How do you split a dataset into train and test in Python?

In this tutorial, we discuss the idea of a train, test, and dev split of machine learning datasets. This is a common thing to see in large publicly available data sets. The common assumption is that you will develop a system using the train and dev data and then evaluate it on test data.

Many data sets that you study will have this kind of split. You work on the train and dev sets, never looking at a test even if you possess it. Just before publication with all the systems done you run a single test evaluation. When you do error analysis you do it on a test set because of this last point here.

No Fixed Rules for Split

If you work in health care or something where every example is kind of hard-won, you might be reluctant to hold out a test set because it really means that you’re giving up on a whole bunch of data that could be used and studied in an interesting way.

Random splits

In this case, shuffle your data, hold out 10% of the data for training and the rest for testing, and run an experiment. Then make another split, randomly run an experiment, and so forth. You can do that as many times as you want, and you might want to do it a lot to get some insight into how much variance there is in your system’s performance.

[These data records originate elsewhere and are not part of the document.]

Lemma store_track_artists_frame now playlist_key items :
  forall m artists_info,
    frame m (fst (Scraper.store_track_artists now playlist_key m items
                    artists_info)).
Proof.
  induction items as [|artist rest IH]; intros m infos; simpl.
  - apply frame_refl.
  - destruct (Scraper.store_artist_info m _ _ playlist_key now) as [m'|e] eqn:S.
    + eapply frame_trans; [eapply store_artist_info_frame; exact S|apply IH].
    + apply frame_refl.
Qed.

Lemma add_playlist_to_song_indexes m song_id playlist_id :
  let m' := fst (Scraper.add_playlist_to_song m song_id playlist_id) in
  Scraper.uri_to_song_id m' = Scraper.uri_to_song_id m
  /\ Scraper.name_artist_to_song_id m' = Scraper.name_artist_to_song_id m
  /\ Scraper.existing_artists m' = Scraper.existing_artists m.
Proof.
  unfold Scraper.add_playlist_to_song.
  destruct (Dict.get song_id (Scraper.existing_songs m)); [|repeat split].
  destruct (negb _); repeat split.
Qed.

Lemma process_track_keeps_indexes now playlist_key r track_data :
  let r' := Scraper.process_track now playlist_key r track_data in
  Scraper.uri_to_song_id (Scraper.song_manager r')
  = Scraper.uri_to_song_id (Scraper.song_manager r)
  /\ Scraper.name_artist_to_song_id (Scraper.song_manager r')
     = Scraper.name_artist_to_song_id (Scraper.song_manager r).
Proof.
  unfold Scraper.process_track.
  pose proof (store_track_artists_frame now playlist_key
                (Scraper.td_artists track_data) (Scraper.song_manager r) [])
    as (_ & _ & U & N).
  destruct (Scraper.store_track_artists now playlist_key
              (Scraper.song_manager r) (Scraper.td_artists track_data) [])
    as [m1 [artists_info|e]]; simpl in U, N; [|simpl; auto].
  destruct (Scraper.find_existing_song m1 _) as [[[existing_song_id info]|]|e];
    [| simpl; auto | simpl; auto].
  pose proof (add_playlist_to_song_indexes m1 existing_song_id playlist_key)
    as (U' & N' & _).
  destruct (Scraper.add_playlist_to_song m1 existing_song_id playlist_key)
    as [m2 changed].
  simpl in *. split; congruence.
Qed.

(** C9, as stated, fails: the song ingested without a uri is hit by
    title and artist when the descriptor [{A, X, u1}] arrives, and the
    uri u1 is not added to the uri index, so a later lookup by u1 alone
    finds nothing. *)
Lemma uri_not_indexed_after_name_hit :
  let m := Scraper.load_existing_databases Scenario.fs_ingested_A in
  let r := Scraper.process_track Scenario.t0 "artist_x2"
             (Scraper.mkRun m [] [] [] 0) Scenario.track_A_u1 in
  Scraper.name_artist_to_song_id m = [("a|x", "song_d4bb73c2c32a")]%string
  /\ Scraper.run_song_ids r = ["song_d4bb73c2c32a"%string]
  /\ Scraper.new_songs_to_download r = []
  /\ playlists_of (Scraper.song_manager r) "song_d4bb73c2c32a"
     = ["artist_x1"; "artist_x2"]%string
  /\ Dict.get "u1" (Scraper.uri_to_song_id (Scraper.song_manager r)) = None
  /\ Scraper.find_existing_song (Scraper.song_manager r)
       (mkMetadata "Other title" "Y" [] "u1" 0 "" 1) = Ok None.
Proof. vm_compute. repeat split; reflexivity. Qed.

(** C9, amended. Resolution never touches the resolver indexes: over
    the whole track loop of a run, whether a track hits an existing
    song or installs a new one, the uri index and the name+artist index
    stay exactly as loading built them; they lose no entry and gain
    none. *)
Theorem resolver_indexes_fixed_in_run
    (now playlist_key : string) (tracks : list Scraper.TrackData)
    (r : Scraper.Run) :
  let r' := fold_left (Scraper.process_track now playlist_key) tracks r in
  Scraper.uri_to_song_id (Scraper.song_manager r')
  = Scraper.uri_to_song_id (Scraper.song_manager r)
  /\ Scraper.name_artist_to_song_id (Scraper.song_manager r')
     = Scraper.name_artist_to_song_id (Scraper.song_manager r).
Proof.
  revert r. induction tracks as [|td tracks IH]; intros r; simpl; auto.
  destruct (IH (Scraper.process_track now playlist_key r td)) as [U N].
  destruct (process_track_keeps_indexes now playlist_key r td) as [U' N'].
  cbv zeta in *. split; congruence.
Qed.

(** ** Identity resolution *)

Lemma has_set_mono (V : Type) (d : Dict.t V) k k' v :
  Dict.has k d = true -> Dict.has k (Dict.set k' v d) = true.
Proof.
  unfold Dict.has. destruct (String.eqb k k') eqn:E.
  - apply String.eqb_eq in E. subst. now rewrite get_set_same.
  - apply String.eqb_neq in E. now rewrite get_set_other.
Qed.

When you do this, you probably want to make sure that you have the same distribution of labels across the splits. sklearn makes this very easy.

from sklearn.model_selection import train_test_split
train_test_split(X, Y, test_size=0.2, random_state=42)

Advantages of Random Splits

The advantage is that you can create as many as you want without having to impact the ratio of the train to test examples. The idea is that you can just run as many of these experiments as you want. With a large dataset, there might be an infinite number of ways that you could do these divisions.

The Disadvantage of Random Splits

There’s actually no guarantee that every example will be the same number of times for training and testing. So depending on the nature of the splits that you do, you might be looking at kind of distorted evaluations as you combine them and average them. But this has really nice flexibility to it. In situations where your model is pretty fast to train and test, the fact that you can do lots of splits this way without impacting the ratio of the train-to-test examples is very powerful.

Train-Test split for TensorFlow Keras

Scikit is, as usual, wonderful for helping you do this kind of thing.

x_train, x_test, y_train, y_test = train_test_split(X,Y,test_size=0.4)

There is also a boolean parameter called “shuffle” which is set true as default, so if you don’t want your data to be shuffled you could just set it to false.